10 Ways to Safely Push Ketamine in the ED
A doctor recently took me on a ketamine trip, and I enjoyed it immensely.
So why is ketamine earning a spot in the general ED now? Here are 10 ways to ketamine can be used safely, lightly remixed from Strayer's presentation and with information from Howard Mell, MD, MPH, and Graham Walker, MD.
1. Push Ketamine for Analgesia
2. Consider Ketamine for Procedural Sedation
Strayer's ketamine pros are complete analgesia, sedation, and amnesia. Ketamine maintains airway reflexes and augments cardiorespiratory tone. "It's really a wonder drug for procedural sedation," Strayer said: It provides rapid onset, predictable duration, can be used intramuscularly, and has an unmatched margin of safety.
3. Reach For Ketamine in Rapid Sequence Induction (RSI)

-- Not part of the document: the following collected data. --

(** Actionable description and reason keyed by criterion id. The object
    literal is read as a finite map from its own keys (criterion ids are
    not names of [Object.prototype] members). *)
Definition CRITERION_INFO_entries : list (string * info) :=
  [
    ("linter",
     {| description :=
          "Add a linter like ESLint or Biome to enforce code style and catch common mistakes";
        reason :=
          "Linters give agents instant feedback on style issues, preventing CI failures and reducing review churn" |});
    ("formatter",
     {| description :=
          "Configure an auto-formatter such as Prettier or Biome so code style is applied automatically";
        reason :=
          "Auto-formatting removes style debates and lets agents produce consistently formatted code without guesswork" |});
    ("type-checker",
     {| description :=
          "Enable strict type checking (e.g. strict mode in tsconfig.json, mypy, or pyright)";
        reason :=
          "Strict types help agents catch errors at compile time instead of at runtime, dramatically improving code reliability" |});
    ("pre-commit-hooks",
     {| description :=
          "Set up pre-commit hooks with Husky, Lefthook, or pre-commit to run checks before every commit";
        reason :=
          "Pre-commit hooks provide a fast feedback loop so agents discover issues before pushing code" |});
    ("editorconfig",
     {| description :=
          "Create an .editorconfig file to standardize indentation, line endings, and charset across editors";
        reason :=
          "EditorConfig ensures agents produce files with correct whitespace and encoding regardless of tooling" |});
    ("test-framework",
     {| description :=
          "Configure a test framework such as Jest, Vitest, pytest, or Go testing with a config file";
        reason :=
          "A configured test framework lets agents write and run tests to verify their changes automatically" |});
    ("test-files",
     {| description :=
          "Add test files alongside source code following standard naming conventions (*.test.*, *.spec.*, etc.)";
        reason :=
          "Existing tests give agents examples to follow and a safety net to validate new code against" |});
    ("test-script",
     {| description :=
          "Define a 'test' script in package.json or a test target in a Makefile so tests can be run with a single command";
        reason :=
          "A standard test command allows agents to verify changes without guessing how to run the test suite" |});
    ("coverage",
     {| description :=
          "Set up code coverage reporting in your test framework configuration";
        reason :=
          "Coverage metrics help agents understand which parts of the codebase are well-tested and which need attention" |});
    ("e2e-tests",
     {| description :=
          "Add end-to-end or integration tests using Playwright, Cypress, or a similar framework";
        reason :=
          "E2E tests give agents confidence that the whole application works correctly after changes, not just individual units" |});
    ("readme",
     {| description :=
          "Create a comprehensive README.md with project overview, setup instructions, and usage examples";
        reason :=
          "A good README helps agents understand the project context, conventions, and how to get started quickly" |});
    ("contributing",
     {| description :=
          "Add a CONTRIBUTING.md with development workflow, coding standards, and PR guidelines";
        reason :=
          "Contributing guidelines teach agents the team's workflow so their PRs match expectations from the start" |});
    ("api-docs",
     {| description :=
          "Add API documentation using OpenAPI/Swagger specs, JSDoc, TypeDoc, or a dedicated docs folder";
        reason :=
          "API docs let agents understand available endpoints, data shapes, and contracts without reading every source file" |});
    ("codeowners",
     {| description :=
          "Create a CODEOWNERS file to define ownership for different parts of the codebase";
        reason :=
          "CODEOWNERS helps agents understand who to tag for reviews and which areas have strict oversight" |});
    ("ai-context",
     {| description :=
          "Add AI context files such as CLAUDE.md, .cursorrules, or .github/copilot-instructions.md with project-specific guidance";
        reason :=
          "AI context files give agents tailored instructions about architecture decisions, patterns to follow, and pitfalls to avoid" |});
    ("architecture-docs",
     {| description :=
          "Create architecture documentation (ARCHITECTURE.md or docs/adr/) describing system design and decisions";
        reason :=
          "Architecture docs help agents make design choices consistent with the existing system instead of guessing" |});
    ("lock-file",
     {| description :=
          "Commit a dependency lock file (package-lock.json, bun.lockb, yarn.lock, poetry.lock, etc.)";
        reason :=
          "Lock files ensure agents install the exact same dependency versions, preventing 'works on my machine' issues" |});
    ("containerization",
     {| description :=
          "Add a Dockerfile, docker-compose.yml, or .devcontainer configuration for reproducible environments";
        reason :=
          "Containerization gives agents a fully reproducible environment, eliminating setup discrepancies" |});
    ("env-docs",
     {| description :=
          "Create a .env.example or .env.template documenting all required environment variables";
        reason :=
          "Environment variable documentation lets agents understand required configuration without accessing secrets" |});
    ("setup-script",
     {| description :=
          "Add a setup script (Makefile, scripts/setup.sh, or npm run setup) to automate development environment setup";
        reason :=
          "A one-command setup lets agents bootstrap the project quickly and correctly every time" |});
    ("version-pinned",
     {| description :=
          "Pin the runtime version with .nvmrc, .node-version, .python-version, .tool-versions, or .mise.toml";
        reason :=
          "Pinned runtime versions prevent agents from hitting version incompatibilities during execution" |});
    ("ci-config",
     {| description :=
          "Set up a CI pipeline configuration (GitHub Actions, GitLab CI, CircleCI, or similar)";
        reason :=
          "CI pipelines give agents automated feedback on whether their changes pass all quality gates" |});
    ("ci-tests",
     {| description :=
          "Ensure your CI pipeline runs the test suite on every push and pull request";
        reason :=
          "Running tests in CI means agents get immediate feedback if their changes break existing functionality" |});
    ("ci-linters",
     {| description :=
          "Add linting and formatting checks to your CI pipeline";
        reason :=
          "CI lint checks catch style issues agents may miss locally, keeping the codebase consistent" |});
    ("build-step",
     {| description :=
          "Add an automated build step to your CI pipeline or package.json scripts";
        reason :=
          "An automated build step verifies that agents' changes compile and bundle correctly before merging" |});
    ("deploy-pipeline",
     {| description :=
          "Configure a deploy pipeline or stage in your CI/CD system for automated deployments";
        reason :=
          "Automated deployments let agents' changes reach production safely through a controlled pipeline" |});
    ("branch-protection",
     {| description :=
          "Document or configure branch protection rules requiring reviews and passing checks before merging";
        reason :=
          "Branch protection ensures agents' PRs go through proper review and validation before reaching main" |});
    ("outdated-deps",
     {| description :=
          "Update critically outdated dependencies to their latest stable versions";
        reason :=
          "Current dependencies reduce compatibility issues agents encounter and ensure security patches are applied" |});
    ("dead-code",
     {| description :=
          "Configure dead code detection using Knip, ts-unused-exports, or a similar tool";
        reason :=
          "Dead code detection helps agents avoid modifying unused code and keeps the codebase lean" |});
    ("bundle-analysis",
     {| description :=
          "Set up bundle analysis with webpack-bundle-analyzer, @next/bundle-analyzer, or a similar tool";
        reason :=
          "Bundle analysis helps agents understand the impact of adding dependencies on application size" |});
    ("security-scanning",
     {| description :=
          "Configure security scanning with CodeQL, Snyk, Trivy, or Semgrep in your CI pipeline";
        reason :=
          "Security scanning catches vulnerabilities agents might introduce before they reach production" |});
    ("secrets-detection",
     {| description :=
          "Set up secrets detection using Gitleaks, detect-secrets, or GitGuardian";
        reason :=
          "Secrets detection prevents agents from accidentally committing API keys, tokens, or credentials" |});
    ("license",
     {| description :=
          "Add a LICENSE file specifying the project's open-source or proprietary license";
        reason :=
          "A clear license file helps agents understand what code and dependencies they can use" |});
    ("security-policy",
     {| description :=
          "Create a SECURITY.md file describing how to report vulnerabilities";
        reason :=
          "A security policy gives agents guidance on handling security-sensitive changes appropriately" |});
    ("dep-updates",
     {| description :=
          "Configure automated dependency updates with Dependabot or Renovate";
        reason :=
          "Automated dependency updates keep the project current so agents work with well-maintained libraries" |});
    ("readme-quality",
     {| description :=
          "Improve your README content: add clear sections for installation, usage, architecture, and contributing";
        reason :=
          "A high-quality README gives agents rich context about the project beyond just file presence" |});
    ("docs-agent-friendliness",
     {| description :=
          "Improve documentation to be more AI-agent-friendly: explain project structure, coding conventions, and testing patterns";
        reason :=
          "Agent-friendly docs help autonomous coding agents make correct changes without constant human guidance" |});
    ("test-quality",
     {| description :=
          "Improve test quality: add descriptive names, cover edge cases, and test behavior rather than implementation";
        reason :=
          "High-quality tests give agents confidence that their changes work correctly and don't break existing behavior" |});
    ("naming-conventions",
     {| description :=
          "Establish and document consistent naming conventions for files, functions, and variables";
        reason :=
          "Consistent naming lets agents predict correct patterns when writing new code, reducing review friction" |});
    ("inline-docs-quality",
     {| description :=
          "Add meaningful inline documentation and comments to key modules and public APIs";
        reason :=
          "Inline docs help agents understand intent and edge cases when modifying complex logic" |});
    ("code-structure",
     {| description :=
          "Organize code into a consistent folder structure with clear naming conventions";
        reason :=
          "Consistent structure lets agents predict where to find and place code without trial and error" |});
    ("file-size",
     {| description :=
          "Break down large files and functions into smaller, focused modules";
        reason :=
          "Smaller files are easier for agents to understand, modify, and test without unintended side effects" |})
  ].
(** * The employee analytics dashboard (analysis.py)

    A shallow embedding of the dashboard script: the loader [load_data], the
    sidebar with its session state and the reset button, the filter that
    produces [filtered_df], the three KPIs, the chart aggregations of the
    three tabs and the export.

    Conventions.
    - A pandas frame is a list of column labels and a list of rows; a row is
      a record.  The columns have the types of the input file: identifier,
      years of experience and salary are integers, department, job role,
      city and gender are strings.  The attrition cell is a string or a
      missing value (an object column as [read_csv] produces it).
    - The loader is modelled on any file, whatever columns it has.  The
      script after the loader is modelled on tables that have the columns
      it reads by name (department, job role, city, gender, years of
      experience, salary, attrition); the identifier is read by no line.
    - Python exceptions are values of [exn]; code that may raise lives in
      [result], and the script itself in [script], which also threads the
      Streamlit session state and the elements written to the page.
    - Floating-point results are modelled by exact numbers: rationals for
      the KPIs, reals for the correlation coefficients; [nan] and [None]
      stand for NaN.  Rounding is not modelled.
    - The definitions of this first part read a table through the types
      the columns have in the shipped file.  The module [Dyn] further down
      models the script from the sidebar on over any table: absent
      columns, missing cells in any column, columns selected by dtype, the
      bound of the slider, and float64 results and unspecified orders as
      taken from the library.
    - Page chrome (page configuration, style sheet, colours, columns and
      containers) is left out, and labels are given without their markup
      and pictographs.  What plotly draws from the data it is handed is not
      modelled: a chart element carries the data. *)

From Stdlib Require Import List String Ascii Bool ZArith QArith Qcanon Reals.
From Stdlib Require Import Lia Lra Permutation Sorted.
From Stdlib Require OrderedTypeEx.
Import ListNotations.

Because ketamine has bronchodilation properties, Strayer recommended ketamine for patients being intubated for asthma or COPD. He also prefers ketamine as the RSI induction agent in all hypotensive patients, including trauma versus etomidate. It's Strayers "agent of choice" because it can be used in all patients where increase in heart rate and blood pressure is acceptable. "Dose big," said Strayer. He advised docs to take advantage of the long flat part at the end of the dose response curve.
4. Dilate in Asthma
5. Sedate Post-Intubation
An under-sedated intubated patient is a dangerous situation. In this case, push ketamine, not vecuronium, says Strayer. Choose ketamine when RSI isn't the right SI, and when you don't want paralysis.
6. Keep It Handy as a Tranquilizer
Speed, safety, reliability, and intramuscular dosing are Strayer's top reasons to reach for ketamine to tranquilize patients, as discussed in the ACEP Excited Delirium Task Force.
He added that doctors need to weigh ketamine's risk of increased heart rate and blood pressure (see #8) against dangers to staff and nearby patients if using it to sedate someone having an uncontrolled thrashing rage. This is equivalent to procedural sedation – so treat patients as such. They should have one-to-one nursing or a physician at bedside. Strayer recommended ketamine 500 mg IM x 1.
7. Manage Ketamine's Psychiatric Distress
The psychiatric distress caused by ketamine is not dangerous, says Strayer. Prevent it by pre-induction comfort and pre-induction coaching. Tell them the drug will give them very vivid dreams, but they can control it. He recommended suggestions such as, "Imagine that you are on a beach." Anticipate any distress and be careful with small doses. Eventually, patients just need to metabolize the drug. Strayer added that docs can use propofol to manage hypertension, which is better than ketofol.
8. Remember the Cardiac Factor
9. Lock it Down: Prevent Abuse
Afraid of ketamine dependency? Ketamine is not euphoric like opiates, Strayer said. It makes patients feel kind of weird, so people less likely to turn into addicts. Mell mentioned that he has staff double the number of inventory checks for ketamine, to prevent diversion, and also includes supervisors in the protocols.
10. Limit Risks of Laryngospasm, Hypertonicity, Hypersalivation
Laryngospasm is less common in adults than children but can happen. Anyone receiving dissociative-dose ketamine should be monitored as a procedural sedation patient. Strayer said physicians should respond with positive pressure ventilation, paralyze the patient, and intubate. Other possible side effects include hypertonicity, and hypersalivation. Also, there's no reversal agent.
Here's Strayer's guide to what happens at different doses of ketamine:
Dose | Phase/Purpose | Response |
10-20 mg (0.1-0.3 mg/kg) | Analgesia | ABCs no problem. Second line to opiates, setup a ketamine drip for fine tuning. |
30 mg (0.2-0.5 mg/kg) | Recreational | Patient converses, walks, and follows directions, but is stoned. Psychiatric distress unlikely. |
50 mg (0.4-0.8 mg/kg) | Partial Dissociation/AVOID | Patients have some consciousness, some awareness, barely feel connected to the world and their own bodies. Might be able to speak or move. Most will find it terrifying, sometimes they freak out. This is where your patient should not be. |
100 mg (>0.7 mg/kg) | Dissociated/Intubate and Tranquilizer | Unaware, awake but unconscious -- this is the "K-hole." Patient feels nothing, forms no memories. |
1000 mg | Still dissociated/Still Safe | Higher doses do not intensify affect, just prolong the duration, suggesting a "remarkable margin of safety." |
Bonus: In recent years, researchers have debunked a swirl of myths surrounding ketamine. Strayer dug up studies that address alleged contraindications [1234567].
Strayer, Mell, and Walker disclosed no relevant relationships with industry.